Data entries
◆ ◆ ◆ ◆
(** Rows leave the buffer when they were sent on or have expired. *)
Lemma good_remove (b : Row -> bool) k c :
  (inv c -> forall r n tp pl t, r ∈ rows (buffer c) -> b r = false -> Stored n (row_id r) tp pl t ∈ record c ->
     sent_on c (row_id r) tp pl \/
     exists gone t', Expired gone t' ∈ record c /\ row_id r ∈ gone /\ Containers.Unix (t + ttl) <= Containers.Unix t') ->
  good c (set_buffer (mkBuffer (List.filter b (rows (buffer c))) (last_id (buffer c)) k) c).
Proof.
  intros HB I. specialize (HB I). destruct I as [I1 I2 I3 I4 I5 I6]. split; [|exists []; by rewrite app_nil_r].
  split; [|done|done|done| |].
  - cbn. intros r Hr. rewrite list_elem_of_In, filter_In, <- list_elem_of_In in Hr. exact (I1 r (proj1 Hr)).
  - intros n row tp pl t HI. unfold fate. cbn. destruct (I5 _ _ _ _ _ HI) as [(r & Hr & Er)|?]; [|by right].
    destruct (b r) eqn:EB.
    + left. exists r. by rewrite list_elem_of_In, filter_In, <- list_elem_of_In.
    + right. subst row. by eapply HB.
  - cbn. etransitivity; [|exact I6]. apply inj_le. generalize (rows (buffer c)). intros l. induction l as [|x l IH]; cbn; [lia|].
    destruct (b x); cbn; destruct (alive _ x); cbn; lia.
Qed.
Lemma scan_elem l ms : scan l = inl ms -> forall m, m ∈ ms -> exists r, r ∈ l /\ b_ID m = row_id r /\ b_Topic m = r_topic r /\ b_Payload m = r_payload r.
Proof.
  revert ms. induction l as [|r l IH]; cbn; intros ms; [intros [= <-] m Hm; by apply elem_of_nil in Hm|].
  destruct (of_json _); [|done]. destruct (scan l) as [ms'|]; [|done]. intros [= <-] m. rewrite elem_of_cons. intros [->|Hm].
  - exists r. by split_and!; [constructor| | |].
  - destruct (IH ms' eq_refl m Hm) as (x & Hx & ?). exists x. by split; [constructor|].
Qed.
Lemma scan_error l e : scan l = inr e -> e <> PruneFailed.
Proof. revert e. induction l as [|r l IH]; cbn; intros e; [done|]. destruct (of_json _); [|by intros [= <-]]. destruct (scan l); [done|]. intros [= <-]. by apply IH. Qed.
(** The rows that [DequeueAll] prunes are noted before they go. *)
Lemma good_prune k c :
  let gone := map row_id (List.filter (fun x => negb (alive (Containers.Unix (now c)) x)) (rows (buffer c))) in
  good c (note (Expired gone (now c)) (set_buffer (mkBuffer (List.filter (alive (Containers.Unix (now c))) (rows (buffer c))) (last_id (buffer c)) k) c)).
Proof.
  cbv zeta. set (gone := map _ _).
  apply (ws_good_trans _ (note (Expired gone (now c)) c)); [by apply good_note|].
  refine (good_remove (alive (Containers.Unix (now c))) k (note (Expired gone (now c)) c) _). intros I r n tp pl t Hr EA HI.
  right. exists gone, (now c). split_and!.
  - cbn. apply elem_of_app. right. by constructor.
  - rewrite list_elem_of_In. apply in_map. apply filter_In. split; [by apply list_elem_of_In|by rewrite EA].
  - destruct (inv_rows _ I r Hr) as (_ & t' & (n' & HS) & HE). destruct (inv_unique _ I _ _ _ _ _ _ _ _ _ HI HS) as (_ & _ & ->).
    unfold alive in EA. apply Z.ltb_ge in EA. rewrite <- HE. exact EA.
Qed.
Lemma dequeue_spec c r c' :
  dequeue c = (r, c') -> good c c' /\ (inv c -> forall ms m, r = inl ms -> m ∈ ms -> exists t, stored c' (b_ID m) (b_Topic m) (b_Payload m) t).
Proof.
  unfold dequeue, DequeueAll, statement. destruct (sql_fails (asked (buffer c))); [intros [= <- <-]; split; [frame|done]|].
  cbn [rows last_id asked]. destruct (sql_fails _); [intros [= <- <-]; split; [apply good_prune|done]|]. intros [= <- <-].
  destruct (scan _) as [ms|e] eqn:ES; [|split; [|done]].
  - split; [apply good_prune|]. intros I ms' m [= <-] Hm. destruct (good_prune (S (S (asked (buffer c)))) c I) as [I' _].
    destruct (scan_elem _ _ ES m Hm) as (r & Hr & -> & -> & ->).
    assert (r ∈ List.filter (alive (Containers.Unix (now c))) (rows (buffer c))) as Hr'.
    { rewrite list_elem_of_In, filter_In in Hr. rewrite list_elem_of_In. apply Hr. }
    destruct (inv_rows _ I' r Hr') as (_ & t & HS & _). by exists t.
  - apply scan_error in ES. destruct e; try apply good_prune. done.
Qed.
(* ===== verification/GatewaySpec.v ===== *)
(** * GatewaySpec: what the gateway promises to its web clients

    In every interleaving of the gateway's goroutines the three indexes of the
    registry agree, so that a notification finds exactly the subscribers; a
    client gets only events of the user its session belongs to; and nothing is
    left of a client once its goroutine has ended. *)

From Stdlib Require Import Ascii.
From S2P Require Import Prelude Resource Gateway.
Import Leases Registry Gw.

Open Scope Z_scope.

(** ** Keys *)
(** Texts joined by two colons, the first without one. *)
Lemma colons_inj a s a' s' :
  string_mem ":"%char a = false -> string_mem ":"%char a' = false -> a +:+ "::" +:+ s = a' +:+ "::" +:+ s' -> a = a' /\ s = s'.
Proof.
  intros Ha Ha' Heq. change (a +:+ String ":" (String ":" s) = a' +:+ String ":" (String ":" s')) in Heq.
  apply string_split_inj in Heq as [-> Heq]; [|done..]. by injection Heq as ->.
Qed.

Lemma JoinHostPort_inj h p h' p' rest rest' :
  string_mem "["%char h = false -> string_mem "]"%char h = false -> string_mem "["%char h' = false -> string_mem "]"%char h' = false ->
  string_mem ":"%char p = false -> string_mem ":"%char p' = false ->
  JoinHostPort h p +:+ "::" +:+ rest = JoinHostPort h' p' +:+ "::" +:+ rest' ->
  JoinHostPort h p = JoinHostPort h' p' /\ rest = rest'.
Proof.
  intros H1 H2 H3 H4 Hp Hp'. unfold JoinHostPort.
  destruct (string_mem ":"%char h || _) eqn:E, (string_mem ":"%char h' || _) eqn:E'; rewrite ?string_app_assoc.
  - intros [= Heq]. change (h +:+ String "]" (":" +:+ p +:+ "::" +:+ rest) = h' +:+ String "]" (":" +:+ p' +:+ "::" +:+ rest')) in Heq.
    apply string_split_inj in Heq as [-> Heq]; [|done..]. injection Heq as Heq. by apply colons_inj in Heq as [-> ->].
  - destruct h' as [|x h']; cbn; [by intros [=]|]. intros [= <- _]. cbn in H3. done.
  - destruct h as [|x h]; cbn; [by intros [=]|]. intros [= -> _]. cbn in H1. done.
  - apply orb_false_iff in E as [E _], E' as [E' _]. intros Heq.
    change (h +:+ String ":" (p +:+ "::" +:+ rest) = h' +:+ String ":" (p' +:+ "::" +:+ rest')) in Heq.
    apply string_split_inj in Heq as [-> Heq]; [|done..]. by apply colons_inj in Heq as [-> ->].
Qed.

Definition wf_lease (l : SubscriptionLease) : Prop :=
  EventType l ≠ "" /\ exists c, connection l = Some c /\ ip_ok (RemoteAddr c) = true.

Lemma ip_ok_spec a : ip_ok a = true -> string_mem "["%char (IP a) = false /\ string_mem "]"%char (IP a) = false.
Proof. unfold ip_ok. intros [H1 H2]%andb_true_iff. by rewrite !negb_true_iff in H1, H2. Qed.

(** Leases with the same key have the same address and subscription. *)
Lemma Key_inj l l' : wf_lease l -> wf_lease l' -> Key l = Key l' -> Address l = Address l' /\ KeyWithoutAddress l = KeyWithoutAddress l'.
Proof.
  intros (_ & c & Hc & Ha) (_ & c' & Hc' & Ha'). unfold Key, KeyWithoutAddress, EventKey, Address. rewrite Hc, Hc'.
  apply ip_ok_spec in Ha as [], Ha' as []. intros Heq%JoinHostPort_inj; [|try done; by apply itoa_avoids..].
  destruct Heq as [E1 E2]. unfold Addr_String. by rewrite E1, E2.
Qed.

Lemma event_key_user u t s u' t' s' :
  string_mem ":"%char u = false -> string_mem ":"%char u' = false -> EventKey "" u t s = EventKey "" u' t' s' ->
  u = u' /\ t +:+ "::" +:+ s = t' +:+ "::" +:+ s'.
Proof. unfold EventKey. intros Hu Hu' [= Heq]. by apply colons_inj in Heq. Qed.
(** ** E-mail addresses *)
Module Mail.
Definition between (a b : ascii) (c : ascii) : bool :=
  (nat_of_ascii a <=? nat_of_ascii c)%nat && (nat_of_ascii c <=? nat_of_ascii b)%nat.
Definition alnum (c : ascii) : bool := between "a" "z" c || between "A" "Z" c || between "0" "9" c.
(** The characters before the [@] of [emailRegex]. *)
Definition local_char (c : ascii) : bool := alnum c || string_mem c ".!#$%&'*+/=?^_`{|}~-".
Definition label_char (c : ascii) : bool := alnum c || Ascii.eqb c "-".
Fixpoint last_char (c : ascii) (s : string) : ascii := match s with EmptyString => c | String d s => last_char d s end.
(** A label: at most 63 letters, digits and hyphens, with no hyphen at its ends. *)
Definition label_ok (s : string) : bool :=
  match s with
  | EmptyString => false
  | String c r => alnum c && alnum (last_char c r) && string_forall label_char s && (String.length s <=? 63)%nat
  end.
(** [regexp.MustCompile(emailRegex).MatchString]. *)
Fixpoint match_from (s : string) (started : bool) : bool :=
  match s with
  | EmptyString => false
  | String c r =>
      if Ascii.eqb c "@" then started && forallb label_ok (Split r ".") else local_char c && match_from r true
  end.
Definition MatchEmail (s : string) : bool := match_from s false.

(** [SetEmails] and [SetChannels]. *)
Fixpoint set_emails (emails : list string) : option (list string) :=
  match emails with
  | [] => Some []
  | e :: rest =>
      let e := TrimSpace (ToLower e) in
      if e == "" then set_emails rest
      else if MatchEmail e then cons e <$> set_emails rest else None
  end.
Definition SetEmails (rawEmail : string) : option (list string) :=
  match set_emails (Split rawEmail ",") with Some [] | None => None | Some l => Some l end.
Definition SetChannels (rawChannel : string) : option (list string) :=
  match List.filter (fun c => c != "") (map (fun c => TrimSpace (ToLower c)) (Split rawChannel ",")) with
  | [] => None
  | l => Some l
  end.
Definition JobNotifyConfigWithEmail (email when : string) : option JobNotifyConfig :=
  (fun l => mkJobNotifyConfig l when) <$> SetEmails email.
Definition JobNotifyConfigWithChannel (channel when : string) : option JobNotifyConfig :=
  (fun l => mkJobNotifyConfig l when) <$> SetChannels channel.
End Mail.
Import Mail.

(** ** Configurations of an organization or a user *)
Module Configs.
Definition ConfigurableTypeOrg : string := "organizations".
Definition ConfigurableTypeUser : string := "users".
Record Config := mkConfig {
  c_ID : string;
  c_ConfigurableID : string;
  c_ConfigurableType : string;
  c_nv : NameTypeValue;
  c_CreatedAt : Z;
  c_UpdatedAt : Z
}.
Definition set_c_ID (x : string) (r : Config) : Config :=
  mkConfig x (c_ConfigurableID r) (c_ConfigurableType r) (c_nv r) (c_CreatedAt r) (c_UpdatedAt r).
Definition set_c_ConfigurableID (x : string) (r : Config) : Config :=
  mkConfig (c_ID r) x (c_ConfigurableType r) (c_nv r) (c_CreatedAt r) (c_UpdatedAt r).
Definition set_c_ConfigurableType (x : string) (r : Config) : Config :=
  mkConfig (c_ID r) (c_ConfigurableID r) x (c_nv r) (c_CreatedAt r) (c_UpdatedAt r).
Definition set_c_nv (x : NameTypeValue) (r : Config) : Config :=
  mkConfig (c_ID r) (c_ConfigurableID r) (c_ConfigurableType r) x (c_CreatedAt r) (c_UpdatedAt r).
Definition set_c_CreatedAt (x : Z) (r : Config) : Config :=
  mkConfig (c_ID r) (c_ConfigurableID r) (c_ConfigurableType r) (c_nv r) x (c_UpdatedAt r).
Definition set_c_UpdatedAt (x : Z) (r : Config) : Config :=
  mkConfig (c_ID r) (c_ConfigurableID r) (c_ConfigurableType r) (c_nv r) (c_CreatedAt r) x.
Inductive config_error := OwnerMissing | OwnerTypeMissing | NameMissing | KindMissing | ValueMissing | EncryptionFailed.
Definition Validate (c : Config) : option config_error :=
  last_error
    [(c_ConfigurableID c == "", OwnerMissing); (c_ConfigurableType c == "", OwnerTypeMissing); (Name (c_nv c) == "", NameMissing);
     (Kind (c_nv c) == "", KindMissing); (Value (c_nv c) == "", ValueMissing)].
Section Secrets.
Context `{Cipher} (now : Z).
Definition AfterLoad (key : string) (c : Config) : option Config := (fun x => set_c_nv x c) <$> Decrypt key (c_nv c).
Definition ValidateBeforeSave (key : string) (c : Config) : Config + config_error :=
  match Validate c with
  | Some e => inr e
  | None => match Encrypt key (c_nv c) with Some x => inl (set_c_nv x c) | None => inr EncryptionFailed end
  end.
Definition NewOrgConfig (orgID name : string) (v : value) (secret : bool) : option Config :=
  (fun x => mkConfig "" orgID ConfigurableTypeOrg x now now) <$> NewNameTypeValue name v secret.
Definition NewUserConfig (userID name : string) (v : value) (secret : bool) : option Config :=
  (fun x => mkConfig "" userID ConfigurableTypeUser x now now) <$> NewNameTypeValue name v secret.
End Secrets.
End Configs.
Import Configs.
◆ ◆ ◆ ◆
__WHAT NEEDS TO BE DONE__:
From the entries, copy out each line containing the word "exists".

__EXERCISE RESULT__:
     exists gone t', Expired gone t' ∈ record c /\ row_id r ∈ gone /\ Containers.Unix (t + ttl) <= Containers.Unix t') ->
  intros HB I. specialize (HB I). destruct I as [I1 I2 I3 I4 I5 I6]. split; [|exists []; by rewrite app_nil_r].
    + left. exists r. by rewrite list_elem_of_In, filter_In, <- list_elem_of_In.
Lemma scan_elem l ms : scan l = inl ms -> forall m, m ∈ ms -> exists r, r ∈ l /\ b_ID m = row_id r /\ b_Topic m = r_topic r /\ b_Payload m = r_payload r.
  - exists r. by split_and!; [constructor| | |].
  - destruct (IH ms' eq_refl m Hm) as (x & Hx & ?). exists x. by split; [constructor|].
  right. exists gone, (now c). split_and!.
  dequeue c = (r, c') -> good c c' /\ (inv c -> forall ms m, r = inl ms -> m ∈ ms -> exists t, stored c' (b_ID m) (b_Topic m) (b_Payload m) t).
    destruct (inv_rows _ I' r Hr') as (_ & t & HS & _). by exists t.
  EventType l ≠ "" /\ exists c, connection l = Some c /\ ip_ok (RemoteAddr c) = true.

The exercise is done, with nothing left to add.